Your instructions -> Among the records that follow, find the line with "match names with" and the line with "call (SleepFor nap);". Set down those lines and all lines between them exactly, without adding anything.

Items listed in a dataset ->

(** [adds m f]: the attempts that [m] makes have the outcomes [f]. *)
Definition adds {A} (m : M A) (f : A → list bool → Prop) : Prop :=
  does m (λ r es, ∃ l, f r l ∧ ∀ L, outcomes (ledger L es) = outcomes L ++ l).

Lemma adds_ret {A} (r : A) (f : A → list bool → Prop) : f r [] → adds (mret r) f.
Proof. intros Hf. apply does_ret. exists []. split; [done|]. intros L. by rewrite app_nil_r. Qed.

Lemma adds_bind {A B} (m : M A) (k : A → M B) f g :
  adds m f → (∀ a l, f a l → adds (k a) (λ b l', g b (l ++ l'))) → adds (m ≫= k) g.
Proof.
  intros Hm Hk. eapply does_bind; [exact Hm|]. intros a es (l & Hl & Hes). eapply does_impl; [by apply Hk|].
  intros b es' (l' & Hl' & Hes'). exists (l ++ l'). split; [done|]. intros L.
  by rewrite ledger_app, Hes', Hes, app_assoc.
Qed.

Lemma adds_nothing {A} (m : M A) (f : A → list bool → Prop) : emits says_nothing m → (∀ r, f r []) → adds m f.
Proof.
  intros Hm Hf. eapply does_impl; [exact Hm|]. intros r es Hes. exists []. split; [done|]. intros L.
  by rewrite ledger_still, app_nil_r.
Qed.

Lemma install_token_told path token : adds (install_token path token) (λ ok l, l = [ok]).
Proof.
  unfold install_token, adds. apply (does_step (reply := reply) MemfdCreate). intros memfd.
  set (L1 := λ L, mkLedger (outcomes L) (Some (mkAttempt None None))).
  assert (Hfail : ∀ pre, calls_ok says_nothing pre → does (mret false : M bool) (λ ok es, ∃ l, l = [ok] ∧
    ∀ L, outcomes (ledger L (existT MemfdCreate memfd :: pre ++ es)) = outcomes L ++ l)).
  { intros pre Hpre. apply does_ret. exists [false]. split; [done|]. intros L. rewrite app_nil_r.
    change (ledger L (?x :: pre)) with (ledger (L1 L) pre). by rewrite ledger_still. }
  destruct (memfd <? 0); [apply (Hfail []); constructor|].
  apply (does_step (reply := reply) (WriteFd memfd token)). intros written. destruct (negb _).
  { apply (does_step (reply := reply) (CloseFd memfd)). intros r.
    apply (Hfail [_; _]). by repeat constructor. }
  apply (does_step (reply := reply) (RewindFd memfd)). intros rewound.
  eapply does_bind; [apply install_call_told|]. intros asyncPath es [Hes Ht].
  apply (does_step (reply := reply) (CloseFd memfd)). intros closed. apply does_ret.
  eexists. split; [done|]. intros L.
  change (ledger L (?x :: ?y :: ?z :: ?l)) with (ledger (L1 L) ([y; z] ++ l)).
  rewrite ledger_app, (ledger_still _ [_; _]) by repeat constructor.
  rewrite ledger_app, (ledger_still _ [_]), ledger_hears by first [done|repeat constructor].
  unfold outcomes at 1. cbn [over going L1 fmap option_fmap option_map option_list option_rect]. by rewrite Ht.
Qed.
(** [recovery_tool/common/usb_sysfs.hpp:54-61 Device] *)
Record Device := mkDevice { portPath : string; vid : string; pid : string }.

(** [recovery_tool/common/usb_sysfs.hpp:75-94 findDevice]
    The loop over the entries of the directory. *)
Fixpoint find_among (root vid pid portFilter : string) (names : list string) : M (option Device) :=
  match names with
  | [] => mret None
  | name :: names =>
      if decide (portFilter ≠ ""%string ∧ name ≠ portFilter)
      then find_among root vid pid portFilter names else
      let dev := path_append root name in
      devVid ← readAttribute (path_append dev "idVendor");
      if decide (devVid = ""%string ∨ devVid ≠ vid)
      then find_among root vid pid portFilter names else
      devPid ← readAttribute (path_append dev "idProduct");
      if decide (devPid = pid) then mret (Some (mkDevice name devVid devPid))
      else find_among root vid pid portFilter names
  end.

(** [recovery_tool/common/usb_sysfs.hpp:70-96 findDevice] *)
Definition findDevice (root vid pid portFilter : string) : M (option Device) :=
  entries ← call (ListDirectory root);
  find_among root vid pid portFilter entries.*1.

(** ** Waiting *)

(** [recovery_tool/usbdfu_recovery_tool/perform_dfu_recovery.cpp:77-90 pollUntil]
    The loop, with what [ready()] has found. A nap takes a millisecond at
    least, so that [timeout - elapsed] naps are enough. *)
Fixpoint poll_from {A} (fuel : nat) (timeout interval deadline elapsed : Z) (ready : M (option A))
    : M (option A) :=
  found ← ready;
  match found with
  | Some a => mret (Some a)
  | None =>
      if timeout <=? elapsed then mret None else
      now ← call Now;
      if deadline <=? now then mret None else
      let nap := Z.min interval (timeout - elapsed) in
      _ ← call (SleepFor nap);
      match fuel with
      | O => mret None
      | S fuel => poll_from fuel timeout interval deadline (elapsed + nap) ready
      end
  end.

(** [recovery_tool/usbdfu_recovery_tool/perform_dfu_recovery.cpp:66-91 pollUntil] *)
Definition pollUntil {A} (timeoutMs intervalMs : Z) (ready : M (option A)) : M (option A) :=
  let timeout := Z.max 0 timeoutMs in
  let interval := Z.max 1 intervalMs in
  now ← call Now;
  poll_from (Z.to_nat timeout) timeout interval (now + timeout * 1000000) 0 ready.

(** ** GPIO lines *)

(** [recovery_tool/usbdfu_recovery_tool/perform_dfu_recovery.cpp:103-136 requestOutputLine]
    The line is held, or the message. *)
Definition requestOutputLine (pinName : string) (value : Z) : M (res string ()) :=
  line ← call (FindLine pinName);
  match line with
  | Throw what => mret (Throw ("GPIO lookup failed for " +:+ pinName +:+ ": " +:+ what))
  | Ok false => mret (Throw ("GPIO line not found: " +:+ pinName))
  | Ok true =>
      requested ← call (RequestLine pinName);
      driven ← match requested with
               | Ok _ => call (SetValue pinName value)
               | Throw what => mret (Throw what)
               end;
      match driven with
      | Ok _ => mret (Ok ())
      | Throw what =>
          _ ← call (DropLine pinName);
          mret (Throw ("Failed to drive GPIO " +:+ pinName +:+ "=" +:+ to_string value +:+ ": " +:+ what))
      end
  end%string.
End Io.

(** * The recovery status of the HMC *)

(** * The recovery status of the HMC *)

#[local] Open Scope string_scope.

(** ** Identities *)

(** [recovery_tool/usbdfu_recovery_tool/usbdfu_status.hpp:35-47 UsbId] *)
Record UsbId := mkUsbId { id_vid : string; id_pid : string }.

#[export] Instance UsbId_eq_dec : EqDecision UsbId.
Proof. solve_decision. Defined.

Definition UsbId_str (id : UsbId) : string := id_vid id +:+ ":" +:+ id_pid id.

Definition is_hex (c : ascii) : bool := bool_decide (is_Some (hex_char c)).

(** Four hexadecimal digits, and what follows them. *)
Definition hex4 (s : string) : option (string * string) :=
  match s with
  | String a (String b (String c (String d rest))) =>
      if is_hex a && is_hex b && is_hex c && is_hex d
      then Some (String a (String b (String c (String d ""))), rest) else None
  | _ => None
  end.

Problem solution ->
  match names with
  | [] => mret None
  | name :: names =>
      if decide (portFilter ≠ ""%string ∧ name ≠ portFilter)
      then find_among root vid pid portFilter names else
      let dev := path_append root name in
      devVid ← readAttribute (path_append dev "idVendor");
      if decide (devVid = ""%string ∨ devVid ≠ vid)
      then find_among root vid pid portFilter names else
      devPid ← readAttribute (path_append dev "idProduct");
      if decide (devPid = pid) then mret (Some (mkDevice name devVid devPid))
      else find_among root vid pid portFilter names
  end.

(** [recovery_tool/common/usb_sysfs.hpp:70-96 findDevice] *)
Definition findDevice (root vid pid portFilter : string) : M (option Device) :=
  entries ← call (ListDirectory root);
  find_among root vid pid portFilter entries.*1.

(** ** Waiting *)

(** [recovery_tool/usbdfu_recovery_tool/perform_dfu_recovery.cpp:77-90 pollUntil]
    The loop, with what [ready()] has found. A nap takes a millisecond at
    least, so that [timeout - elapsed] naps are enough. *)
Fixpoint poll_from {A} (fuel : nat) (timeout interval deadline elapsed : Z) (ready : M (option A))
    : M (option A) :=
  found ← ready;
  match found with
  | Some a => mret (Some a)
  | None =>
      if timeout <=? elapsed then mret None else
      now ← call Now;
      if deadline <=? now then mret None else
      let nap := Z.min interval (timeout - elapsed) in
      _ ← call (SleepFor nap);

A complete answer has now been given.